SEATTLE, March 3, 2014 /PRNewswire/ -- Cell Therapeutics, Inc. (CTI) (NASDAQ and MTA: CTIC) today announced the initiation of a Phase 3 clinical trial, known as PERSIST-2, which will evaluate pacritinib, a novel, investigational JAK2/FLT3 inhibitor, in patients with myelofibrosis whose platelet counts are less than or equal to 100,000 per microliter (uL). The trial is expected to enroll up to 300 patients in North America, Europe, Australia and New Zealand within 12 to 14 months. In October 2013, CTI reached agreement with the U.S. Food and Drug Administration (FDA) on a Special Protocol Assessment (SPA) for the PERSIST-2 trial, which is a written agreement between CTI and the FDA regarding the planned design, endpoints and statistical analysis approach of the trial to be used in support of a potential New Drug Application, or NDA, submission. PERSIST-2 is the second of two planned Phase 3 trials in the pacritinib development program for myelofibrosis.

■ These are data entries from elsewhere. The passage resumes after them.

(* ===== verification/Keys.v ===== *)
(** * The key store: src/crypto.c

    From the PIN to the master key, from the master key to the subkeys and the
    onion seed, the salt file and the encrypted identity file.  A function that
    fills buffers of the caller returns their contents; a buffer that the code
    wipes is returned as zeros.  The loops that retry after EINTR have fuel for
    every byte plus [IO_RETRIES] interruptions. *)

From S2P Require Import Prelude Primitives Types Network FileTransfer.

Definition NOX_SALT_LEN : Z := 16.
Definition NOX_PIN_MIN_LEN : Z := 8.
Definition NOX_PIN_MAX_LEN : Z := 128.
Definition SIGN_SECRETKEYBYTES : Z := 64.
Definition KEY_NONCE_LEN : Z := 24.
Definition IDENTITY_FILE_SIZE : Z := KEY_NONCE_LEN + SIGN_SECRETKEYBYTES + 16.
Definition NOX_KDF_CTX : bytes := lit "noxtor__".

Inductive nox_subkey_id :=
| NOX_SUBKEY_DB | NOX_SUBKEY_IDENTITY_UNLOCK | NOX_SUBKEY_SESSION | NOX_SUBKEY_ONION_SEED.

Definition subkey_num (i : nox_subkey_id) : Z :=
  match i with
  | NOX_SUBKEY_DB => 1 | NOX_SUBKEY_IDENTITY_UNLOCK => 2
  | NOX_SUBKEY_SESSION => 3 | NOX_SUBKEY_ONION_SEED => 4
  end.

Definition SALT_NAME : bytes := lit "salt".
Definition IDENTITY_NAME : bytes := lit "identity.key".
Definition KEY_RDONLY : Z := Z.lor 0x80000 0x20000.
Definition KEY_CREATE : Z := Z.lor KEY_RDONLY (Z.lor 0x1 (Z.lor 0x40 0x80)).
Definition EINVAL : Z := 22.
Definition ENOTSUP : Z := 95.

(** ["%02x"] of each byte, and ["%d"] of a pid. *)
Definition hex_digit (z : Z) : byte :=
  byte.of_Z (if z <? 10 then z + 48 else z + 87).
Definition hex_byte (b : byte) : bytes :=
  [hex_digit (byte.unsigned b / 16); hex_digit (byte.unsigned b mod 16)].
Fixpoint decimal (fuel : nat) (z : Z) (acc : bytes) : bytes :=
  match fuel with
  | O => acc
  | S fuel =>
      let acc := byte.of_Z (z mod 10 + 48) :: acc in
      if z <? 10 then acc else decimal fuel (z / 10) acc
  end.
Definition tmp_name (prefix : bytes) (pid : Z) (rnd : bytes) : bytes :=
  prefix ++ lit ".tmp." ++ decimal 10 pid [] ++ lit "." ++ concat (hex_byte <$> rnd).

Section Keys.
Context `{OS}.

(** ** Files *)

Fixpoint read_exact (fuel : nat) (fd : Z) (remaining : Z) (got : bytes)
    : St trace (nox_err * bytes) :=
  if remaining <=? 0 then mret (NOX_OK, got)
  else
    match fuel with
    | O => mret (NOX_ERR_IO, got)
    | S fuel =>
        r ← sys (Read fd remaining);
        if sr_ret r <? 0 then
          if sr_errno r =? EINTR then read_exact fuel fd remaining got else mret (NOX_ERR_IO, got)
        else if sr_ret r =? 0 then mret (NOX_ERR_IO, got)
        else read_exact fuel fd (remaining - sr_ret r)
               (got ++ pad_to (Z.to_nat (sr_ret r)) (sr_data r))
    end.

Fixpoint write_exact (fuel : nat) (fd : Z) (data : bytes) : St trace nox_err :=
  match data with
  | [] => mret NOX_OK
  | _ =>
      match fuel with
      | O => mret NOX_ERR_IO
      | S fuel =>
          r ← sys (Write fd data);
          if sr_ret r <? 0 then
            if sr_errno r =? EINTR then write_exact fuel fd data else mret NOX_ERR_IO
          else if sr_ret r =? 0 then mret NOX_ERR_IO
          else write_exact fuel fd (drop (Z.to_nat (sr_ret r)) data)
      end
  end.

(** [do r = fsync(fd); while (r != 0 && errno == EINTR)] *)
Fixpoint fsync_retry (fuel : nat) (fd : Z) : St trace sysret :=
  r ← sys (Fsync fd);
  match fuel with
  | O => mret r
  | S fuel =>
      if negb (sr_ret r =? 0) && (sr_errno r =? EINTR) then fsync_retry fuel fd else mret r
  end.

Definition fsync_exact (fd : Z) : St trace nox_err :=
  r ← fsync_retry IO_RETRIES fd;
  mret (if sr_ret r =? 0 then NOX_OK else NOX_ERR_IO).

Definition fsync_dir (dirfd : Z) : St trace nox_err :=
  r ← fsync_retry IO_RETRIES dirfd;
  mret (if sr_ret r =? 0 then NOX_OK
        else if (sr_errno r =? EINVAL) || (sr_errno r =? ENOTSUP) then NOX_OK
        else NOX_ERR_IO).

Definition crypto_global_init : St trace nox_err :=
  r ← sys SodiumInit; mret (if sr_ret r <? 0 then NOX_ERR_CRYPTO else NOX_OK).

(** [randombytes_buf]: exactly n bytes. *)
Definition random_bytes (n : Z) : St trace bytes :=
  r ← sys (RandomBytes n); mret (pad_to (Z.to_nat n) (sr_data r)).

Definition drop_tmp (dirfd : Z) (name : bytes) : St trace unit :=
  _ ← sys (Unlinkat dirfd name); mret tt.

(** ** Salt *)

(** The file is there: its size must be right and it is never written. *)
Definition load_salt (fd : Z) : St trace (nox_err * bytes) :=
  st ← sys (Fstat fd);
  if negb (sr_ret st =? 0) then _ ← sys (Close fd); mret (NOX_ERR_IO, zeros 16)
  else
    size ← sys (StatField fd St_size);
    if negb (sr_ret size =? NOX_SALT_LEN) then _ ← sys (Close fd); mret (NOX_ERR_IO, zeros 16)
    else
      '(err, salt) ← read_exact (16 + IO_RETRIES) fd NOX_SALT_LEN [];
      _ ← sys (Close fd);
      mret (err, salt).

(** Write a temporary file, sync it, rename it, sync the directory. *)
Definition create_salt (config_dir_fd : Z) : St trace (nox_err * bytes) :=
  salt ← random_bytes NOX_SALT_LEN;
  rnd ← random_bytes 4;
  pid ← sys Getpid;
  let tmp := tmp_name SALT_NAME (sr_ret pid) rnd in
  if 64 <=? len tmp then mret (NOX_ERR_CONFIG, salt)
  else
    r ← sys (Openat config_dir_fd tmp KEY_CREATE);
    let tmp_fd := sr_ret r in
    if tmp_fd <? 0 then mret (NOX_ERR_IO, salt)
    else
      werr ← write_exact (16 + IO_RETRIES) tmp_fd salt;
      serr ← (if err_ok werr then fsync_exact tmp_fd else mret NOX_OK);
      if negb (err_ok serr) then
        _ ← sys (Close tmp_fd); _ ← drop_tmp config_dir_fd tmp; mret (NOX_ERR_IO, salt)
      else
        _ ← sys (Close tmp_fd);
        if negb (err_ok werr) then _ ← drop_tmp config_dir_fd tmp; mret (NOX_ERR_IO, salt)
        else
          r ← sys (Renameat config_dir_fd tmp SALT_NAME);
          if negb (sr_ret r =? 0) then _ ← drop_tmp config_dir_fd tmp; mret (NOX_ERR_IO, salt)
          else
            derr ← fsync_dir config_dir_fd;
            if negb (err_ok derr) then mret (NOX_ERR_IO, salt) else mret (NOX_OK, salt).

Definition crypto_load_or_create_salt (config_dir_fd : Z) : St trace (nox_err * bytes) :=
  if config_dir_fd <? 0 then mret (NOX_ERR_CONFIG, zeros 16)
  else
    r ← sys (Openat config_dir_fd SALT_NAME KEY_RDONLY);
    if 0 <=? sr_ret r then load_salt (sr_ret r)
    else if negb (sr_errno r =? ENOENT) then mret (NOX_ERR_IO, zeros 16)
    else create_salt config_dir_fd.

Section Derivation.
Context `{Crypto} `{KeyCrypto}.

(** ** Derivation *)

(** The error, the master key and the PIN buffer afterwards. *)
Definition crypto_derive_master_key (pin salt : bytes) : nox_err * bytes * bytes :=
  let wiped := zeros (length pin) in
  if len pin <? NOX_PIN_MIN_LEN then (NOX_ERR_PIN, zeros 32, wiped)
  else if NOX_PIN_MAX_LEN <? len pin then (NOX_ERR_PIN, zeros 32, wiped)
  else
    match pwhash pin salt with
    | None => (NOX_ERR_CRYPTO, zeros 32, wiped)
    | Some master_key => (NOX_OK, master_key, wiped)
    end.

Definition derive (i : nox_subkey_id) (master_key : bytes) : option bytes :=
  kdf (subkey_num i) NOX_KDF_CTX master_key.

(** The buffers of the caller are [db], [unlock] and [session]. *)
Definition crypto_derive_subkeys (master_key db unlock session : bytes)
    : nox_err * bytes * bytes * bytes :=
  match derive NOX_SUBKEY_DB master_key with
  | None => (NOX_ERR_CRYPTO, zeros 32, unlock, session)
  | Some db =>
      match derive NOX_SUBKEY_IDENTITY_UNLOCK master_key with
      | None => (NOX_ERR_CRYPTO, zeros 32, zeros 32, session)
      | Some unlock =>
          match derive NOX_SUBKEY_SESSION master_key with
          | None => (NOX_ERR_CRYPTO, zeros 32, zeros 32, zeros 32)
          | Some session => (NOX_OK, db, unlock, session)
          end
      end
  end.

Definition crypto_derive_onion_seed (master_key : bytes) : nox_err * bytes :=
  match derive NOX_SUBKEY_ONION_SEED master_key with
  | None => (NOX_ERR_CRYPTO, zeros 32)
  | Some seed => (NOX_OK, seed)
  end.

(** Clamping: [h[0] &= 248; h[31] &= 63; h[31] |= 64]. *)
Definition upd_byte (i : nat) (f : Z -> Z) (b : bytes) : bytes :=
  alter (fun c => byte.of_Z (f (byte.unsigned c))) i b.
Definition clamp (h : bytes) : bytes :=
  upd_byte 31 (fun z => Z.lor z 64) (upd_byte 31 (fun z => Z.land z 63)
    (upd_byte 0 (fun z => Z.land z 248) h)).

(** The 64-byte key for Tor and the public key of the seed. *)
Definition derive_tor_expanded_key (seed : bytes) : nox_err * bytes * bytes :=
  (NOX_OK, clamp (sha512 seed), ed25519_pub seed).

(** ** Identity *)

(** Every exit after the temporary name is known: the file is removed unless it
    was renamed and synced. *)
Definition identity_cleanup (dirfd fd : Z) (tmp : bytes) (ret : nox_err) : St trace unit :=
  if 0 <=? fd then _ ← sys (Close fd); drop_tmp dirfd tmp
  else if negb (err_ok ret) then drop_tmp dirfd tmp else skip.

(** The file is written, synced, closed, renamed and the directory synced.
    The error and the descriptor still open. *)
Definition write_identity (config_dir_fd fd : Z) (tmp nonce ciphertext : bytes)
    : St trace (nox_err * Z) :=
  e ← write_exact (24 + IO_RETRIES) fd nonce;
  if negb (err_ok e) then mret (NOX_ERR_IO, fd)
  else
    e ← write_exact (80 + IO_RETRIES) fd ciphertext;
    if negb (err_ok e) then mret (NOX_ERR_IO, fd)
    else
      e ← fsync_exact fd;
      if negb (err_ok e) then mret (NOX_ERR_IO, fd)
      else
        _ ← sys (Close fd);
        r ← sys (Renameat config_dir_fd tmp IDENTITY_NAME);
        if negb (sr_ret r =? 0) then mret (NOX_ERR_IO, -1)
        else
          e ← fsync_dir config_dir_fd;
          if negb (err_ok e) then mret (NOX_ERR_IO, -1) else mret (NOX_OK, -1).

(** The error and the public key. *)
Definition crypto_generate_identity (config_dir_fd : Z) (unlock_key : bytes)
    : St trace (nox_err * bytes) :=
  if config_dir_fd <? 0 then mret (NOX_ERR_CRYPTO, [])
  else
    rnd ← random_bytes 4;
    pid ← sys Getpid;
    let tmp := tmp_name IDENTITY_NAME (sr_ret pid) rnd in
    if 64 <=? len tmp then mret (NOX_ERR_CONFIG, [])
    else
      ok ← malloc_ok SIGN_SECRETKEYBYTES;
      if negb ok then mret (NOX_ERR_ALLOC, [])
      else
        r ← sys SignKeypair;
        if negb (sr_ret r =? 0) then
          _ ← identity_cleanup config_dir_fd (-1) tmp NOX_ERR_CRYPTO; mret (NOX_ERR_CRYPTO, [])
        else
          let sk := pad_to 64 (sr_data r) in
          let pk := default (zeros 32) (sk_to_pk sk) in
          nonce ← random_bytes KEY_NONCE_LEN;
          match secretbox unlock_key nonce sk with
          | None =>
              _ ← identity_cleanup config_dir_fd (-1) tmp NOX_ERR_CRYPTO; mret (NOX_ERR_CRYPTO, [])
          | Some ciphertext =>
              _ ← sys (Wipe "sk");
              r ← sys (Openat config_dir_fd tmp KEY_CREATE);
              '(ret, fd) ← (if sr_ret r <? 0 then mret (NOX_ERR_IO, sr_ret r)
                            else write_identity config_dir_fd (sr_ret r) tmp nonce ciphertext);
              _ ← identity_cleanup config_dir_fd fd tmp ret;
              mret (ret, if err_ok ret then pk else [])
          end.

(** The error, the secret key and the public key; zeros unless it succeeds. *)
Definition crypto_load_identity (config_dir_fd : Z) (unlock_key : bytes)
    : St trace (nox_err * bytes * bytes) :=
  let fail e := (e, zeros 64, zeros 32) in
  if config_dir_fd <? 0 then mret (fail NOX_ERR_CRYPTO)
  else
    r ← sys (Openat config_dir_fd IDENTITY_NAME KEY_RDONLY);
    let fd := sr_ret r in
    if fd <? 0 then mret (fail NOX_ERR_IO)
    else
      st ← sys (Fstat fd);
      if negb (sr_ret st =? 0) then _ ← sys (Close fd); mret (fail NOX_ERR_IO)
      else
        size ← sys (StatField fd St_size);
        if negb (sr_ret size =? IDENTITY_FILE_SIZE)
        then _ ← sys (Close fd); mret (fail NOX_ERR_IO)
        else
          ok ← malloc_ok IDENTITY_FILE_SIZE;
          if negb ok then _ ← sys (Close fd); mret (fail NOX_ERR_ALLOC)
          else
            '(err, file_buf) ← read_exact (104 + IO_RETRIES) fd IDENTITY_FILE_SIZE [];
            _ ← sys (Close fd);
            if negb (err_ok err) then mret (fail NOX_ERR_IO)
            else
              let nonce := take 24 file_buf in
              let ciphertext := drop 24 file_buf in
              match secretbox_open unlock_key nonce ciphertext with
              | None => mret (fail NOX_ERR_AUTH)
              | Some sk =>
                  match sk_to_pk sk with
                  | None => mret (fail NOX_ERR_CRYPTO)
                  | Some pk => mret (NOX_OK, sk, pk)
                  end
              end.

(** Pointers that may be NULL are options: the sources, and whether each
    target is given.  The error and the targets. *)
Definition crypto_ed25519_to_curve25519 (want_pk want_sk : bool) (pk sk : option bytes)
    : nox_err * option bytes * option bytes :=
  let cleared (b : bool) := if b then Some (zeros 32) else None in
  match pk, sk with
  | None, None => (NOX_ERR_CRYPTO, None, None)
  | _, _ =>
      if negb want_pk && negb want_sk then (NOX_ERR_CRYPTO, None, None)
      else if want_pk && bool_decide (pk = None) then (NOX_ERR_CRYPTO, Some (zeros 32), None)
      else if want_sk && bool_decide (sk = None) then (NOX_ERR_CRYPTO, None, Some (zeros 32))
      else
        let pk_out := if want_pk then pk ≫= pk_to_curve else None in
        if want_pk && bool_decide (pk_out = None)
        then (NOX_ERR_CRYPTO, Some (zeros 32), cleared want_sk)
        else
          let sk_out := if want_sk then sk ≫= sk_to_curve else None in
          if want_sk && bool_decide (sk_out = None)
          then (NOX_ERR_CRYPTO, cleared want_pk, Some (zeros 32))
          else (NOX_OK, pk_out, sk_out)
  end.

End Derivation.
End Keys.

"JAK2 inhibitors have revolutionized the treatment of myelofibrosis by providing patients with an effective way to manage their disease," said Srdan Verstovsek, MD, PhD, principal investigator of PERSIST-2 and Professor, Leukemia Department, Division of Cancer Medicine, Chief, Section for Myeloproliferative Neoplasms, Leukemia Department, and Director, Clinical Research Center for MPNs, at The University of Texas MD Anderson Cancer Center. "However, I believe there remains a significant unmet medical need for new therapies, particularly for patients who present with or develop thrombocytopenia while on treatment. We are pleased to have the PERSIST-2 trial underway to evaluate the ability of pacritinib to address this issue."
PERSIST-2 is a randomized, open-label, multi-center clinical trial evaluating pacritinib in patients with myelofibrosis (a myeloproliferative neoplasm and chronic bone marrow disorder) whose platelet counts are less than or equal to 100,000/uL. The trial will evaluate pacritinib as compared to best available therapy, including approved JAK2 inhibitors that are dosed according to the product label for myelofibrosis patients with thrombocytopenia. Patients will be randomized (1:1:1) to receive 200 mg pacritinib twice daily (BID), 400 mg pacritinib once daily (QD) or best available therapy. Under the SPA, the agreed upon co-primary endpoints are the percentage of patients achieving a 35 percent or greater reduction in spleen volume measured by MRI or CT scan from baseline to 24 weeks of treatment and the percentage of patients achieving a Total Symptom Score (TSS) reduction of 50 percent or greater using six key symptoms as measured by the modified Myeloproliferative Neoplasm Symptom Assessment (MPN-SAF TSS 2.0) diary from baseline to 24 weeks. Additional trial details are available at www.clinicaltrials.gov.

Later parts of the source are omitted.